Relationship between salt use in fish farms and drift of macroinvertebrates in a freshwater stream

In Chile, salt (NaCl) use per salmon fish farm ranges between 20-30 t yr(-1) and is used to prevent and control fungal infections. An increase in salinity in freshwater can have adverse effects on freshwater biodiversity and ecosystem functions and services. We studied the effects of fish-farm effluents on benthic macroinvertebrate communities in a northern Patagonian stream (Chile). Benthic samples were collected at 3 sites near a land-based salmon aquaculture facility (one located 100 m upstream from the fish-farm outlet for effluent, 2 sites located 200 and 400 m downstream from the effluent source).

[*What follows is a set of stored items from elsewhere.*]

(** * etl-sales-dashboard: the ETL job (etl.py) and the dashboard (app.py)

    A shallow embedding of the two Python units of the repository.

    - [Py] holds the Python built-ins the code calls on strings and numbers.
    - [Etl] embeds [extract], [transform], [load] and the [__main__] block of
      etl.py as state-passing code over a world made of the file system, the
      heap of data-frame objects, the SQL databases with their connections
      and the log.
    - [App] embeds the filter, the KPIs and the page of app.py over a table
      of sales records.

    Modelling conventions.
    - Text is a [string] of bytes; the string built-ins are embedded for
      ASCII text (bytes above 127 are neither whitespace nor letters here).
    - A missing value (NaN, None, NaT) is [None].
    - Amounts are exact rationals [Q]; the rounding of binary floating point
      is not modelled, so sums and quotients are the exact ones. *)

From Stdlib Require Import QArith Qround Qabs Lqa Ascii String Sorted.
From stdpp Require Import gmap strings list fin_maps pretty.

Open Scope string_scope.

(* ===================================================================== *)
(** * Python built-ins *)
(* ===================================================================== *)

Module Py.

(** [str.isspace] on one ASCII character: tab, line feed, vertical tab, form
    feed, carriage return, the four separators 0x1c-0x1f and the space. *)
Definition is_space (a : ascii) : bool :=
  let n := nat_of_ascii a in
  ((9 <=? n)%nat && (n <=? 13)%nat) || ((28 <=? n)%nat && (n <=? 32)%nat).

(** [str.lstrip()] *)
Fixpoint lstrip (s : string) : string :=
  match s with
  | EmptyString => EmptyString
  | String a s' => if is_space a then lstrip s' else s
  end.
(** * A shallow embedding of the chess engine of [app.py]

    The engine scores positions with [evaluate_board], orders moves with
    [calculate_mvl_lva], searches with [quiescence_search] and [minimax]
    through a global transposition table, and answers requests in
    [get_ai_move].  The rules of chess come from the python-chess library;
    the engine sees them through the interface [RulesProvider].

    Layout: the vocabulary of python-chess that the engine uses, the
    engine itself over an arbitrary rules provider, a model of the
    python-chess board ([PyChess]) on which the engine can be run on real
    positions, and then the theorems. *)

From Stdlib Require Import ZArith QArith List String Ascii Bool Lia.
From Stdlib Require Import Permutation Sorted Lqa.
From stdpp Require Import base gmap strings list pretty.

Open Scope Z_scope.

(** ** Vocabulary of python-chess *)

(** [chess.Color] is [bool]: [chess.WHITE = True], [chess.BLACK = False]. *)
Definition Color := bool.
Definition WHITE : Color := true.
Definition BLACK : Color := false.

(** [chess.PieceType], the integers 1..6. *)
Inductive PieceType := PAWN | KNIGHT | BISHOP | ROOK | QUEEN | KING.

Record Piece := mkPiece { piece_type : PieceType; color : Color }.

(** Squares are the integers 0..63, a1 = 0, b1 = 1, ..., h8 = 63. *)
Definition Square := Z.

Record Move := mkMove {
  from_square : Square;
  to_square : Square;
  promotion : option PieceType
}.

Definition square_file (sq : Square) : Z := Z.land sq 7.
Definition square_rank (sq : Square) : Z := Z.shiftr sq 3.
Definition square (file_index rank_index : Z) : Square := rank_index * 8 + file_index.

(** Python's [range(a, b)]. *)
Definition range (a b : Z) : list Z :=
  map (fun i => a + Z.of_nat i) (seq 0 (Z.to_nat (b - a))).

(** [chess.SQUARES]. *)
Definition SQUARES : list Square := range 0 64.

Definition B1 : Square := 1.
Definition C1 : Square := 2.
Definition F1 : Square := 5.
Definition G1 : Square := 6.
Definition D4 : Square := 27.
Definition E4 : Square := 28.
Definition D5 : Square := 35.
Definition E5 : Square := 36.
Definition B8 : Square := 57.
Definition C8 : Square := 58.
Definition F8 : Square := 61.
Definition G8 : Square := 62.

Definition PieceType_eqb (a b : PieceType) : bool :=
  match a, b with
  | PAWN, PAWN | KNIGHT, KNIGHT | BISHOP, BISHOP
  | ROOK, ROOK | QUEEN, QUEEN | KING, KING => true
  | _, _ => false
  end.

Definition Piece_eqb (p q : Piece) : bool :=
  PieceType_eqb (piece_type p) (piece_type q) && Bool.eqb (color p) (color q).

(** An exception: its class and [str(e)]. *)
Record Exn := mkExn { exn_class : string; exn_message : string }.

Definition RecursionError : Exn :=
  mkExn "RecursionError" "maximum recursion depth exceeded".

(** ** The rules provider

    The operations of [chess.Board] that [app.py] calls.  A board is a
    mutable object in Python; [push] and [pop] are its two mutators and
    return the board after the mutation.  [with_turn b c] is the board
    obtained by [t = b.copy(); t.turn = c]. *)
Class RulesProvider (Board : Type) := {
  Board_of_fen : string -> Exn + Board;
  fen : Board -> string;
  piece_at : Board -> Square -> option Piece;
  king : Board -> Color -> option Square;
  turn : Board -> Color;
  with_turn : Board -> Color -> Board;
  fullmove_number : Board -> Z;
  legal_moves : Board -> list Move;
  is_attacked_by : Board -> Color -> Square -> bool;
  attackers : Board -> Color -> Square -> list Square;
  is_capture : Board -> Move -> bool;
  gives_check : Board -> Move -> bool;
  is_check : Board -> bool;
  is_checkmate : Board -> bool;
  is_stalemate : Board -> bool;
  is_insufficient_material : Board -> bool;
  is_fivefold_repetition : Board -> bool;
  is_seventyfive_moves : Board -> bool;
  is_game_over : Board -> bool;
  push : Board -> Move -> Board;
  pop : Board -> Board
}.

(** ** Configuration: piece values and piece-square tables *)

Definition PIECE_VALUES (pt : PieceType) : Z :=
  match pt with
  | PAWN => 100
  | KNIGHT => 320
  | BISHOP => 330
  | ROOK => 500
  | QUEEN => 900
  | KING => 20000
  end.

Definition PAWN_TABLE : list (list Z) :=
  [ [0; 0; 0; 0; 0; 0; 0; 0];
    [50; 50; 50; 50; 50; 50; 50; 50];
    [10; 10; 20; 30; 30; 20; 10; 10];
    [5; 5; 10; 25; 25; 10; 5; 5];
    [0; 0; 0; 0; 0; 0; 0; 0];
    [5; -5; -10; 0; 0; -10; -5; 5];
    [5; 10; 10; -20; -20; 10; 10; 5];
    [0; 0; 0; 0; 0; 0; 0; 0] ].
Definition Cell (A : Type) : Type := state → py_result A * state.

#[global] Instance Cell_ret : MRet Cell := λ A a s, (Return a, s).

#[global] Instance Cell_bind : MBind Cell := λ A B f m s,
  match m s with
  | (Return a, s') => f a s'
  | (Throw e, s') => (Throw e, s')
  end.

Definition throw {A : Type} (e : py_exn) : Cell A := λ s, (Throw e, s).

(** A call of the earlier cells inside cell 11. *)
Definition numpy {A : Type} (m : M A) : Cell A :=
  λ s, match m s with
       | (Ok a, s') => (Return a, s')
       | (Raise e, s') => (Throw (NumPy e), s')
       end.

(** The loop of NumPy's [argmax] for floats, entered after the first entry:
    [mp] is the largest entry so far and [max_ind] its index; the entry
    [x] at index [i] replaces it when [!(x <= mp)], and a NaN ends the
    loop. *)
Fixpoint argmax_loop (mp : float) (max_ind i : nat) (ip : list float) : nat :=
  match ip with
  | [] => max_ind
  | x :: ip' =>
      if negb (geb mp x) then
        if isnan x then i else argmax_loop x i (S i) ip'
      else argmax_loop mp max_ind (S i) ip'
  end.

(** [np.argmax(v)] for a one-dimensional [v]: [ValueError] on an empty
    array; a NaN in first place is maximal at once. *)
Definition argmax (v : list float) : result nat :=
  match v with
  | [] => Raise ValueError
  | x :: ip => if isnan x then Ok 0 else Ok (argmax_loop x 0 1 ip)
  end.

(** [a[i]] for a two-dimensional [a] and [i >= 0]: row [i], or
    [IndexError].  The row is a view that cell 11 only reads, so its
    contents stand for it. *)
Definition getitem (a : loc) (i : nat) : Cell (list float) :=
  A ← numpy (load2 a);
  match rows A !! i with
  | Some r => mret r
  | None => throw IndexError
  end.

(** The body of [for i in range(total)], over the indices still to visit:
    [predicted = np.argmax(prediction[i])],
    [actual = np.argmax(y_test[i])],
    [correct += 1 if predicted == actual else 0]. *)
Fixpoint count_loop (prediction y_test : loc) (indices : list nat)
    (correct : nat) : Cell nat :=
  match indices with
  | [] => mret correct
  | i :: rest =>
      p ← getitem prediction i;
      predicted ← numpy (lift (argmax p));
      y ← getitem y_test i;
      actual ← numpy (lift (argmax y));
      count_loop prediction y_test rest
        (correct + (if decide (predicted = actual) then 1 else 0))
  end.

(** [correct/total] on Python integers: [ZeroDivisionError] for
    [total = 0], else the binary64 quotient (the counts of an array are far
    below [2^53], so they convert exactly). *)
Definition true_divide (correct total : nat) : Cell float :=
  if decide (total = 0) then throw ZeroDivisionError
  else mret (SFdiv prec emax (of_Z (Z.of_nat correct)) (of_Z (Z.of_nat total))).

We found changes in benthic macroinvertebrate communities downstream from the effluent, with higher abundances of tolerant taxa and lower abundances of sensitive taxa, which was related to nutrient and salt concentration in the water. We also studied the effects of salinity on macroinvertebrate drift in a mesocosm experiment conducted in recirculating channels, measuring the drift of 2 salt-sensitive macroinvertebrates (Andesiops peruvianus and Smicridea annulicornis), collected from an unpolluted northern Patagonian stream, after exposure to a range of salinity concentration pulses similar to those from fish farms. Our results demonstrate that (1) fish-farm effluent can alter stream macroinvertebrate community composition and dynamics, and (2) such effects are at least partly driven by high salt concentrations in effluent waters.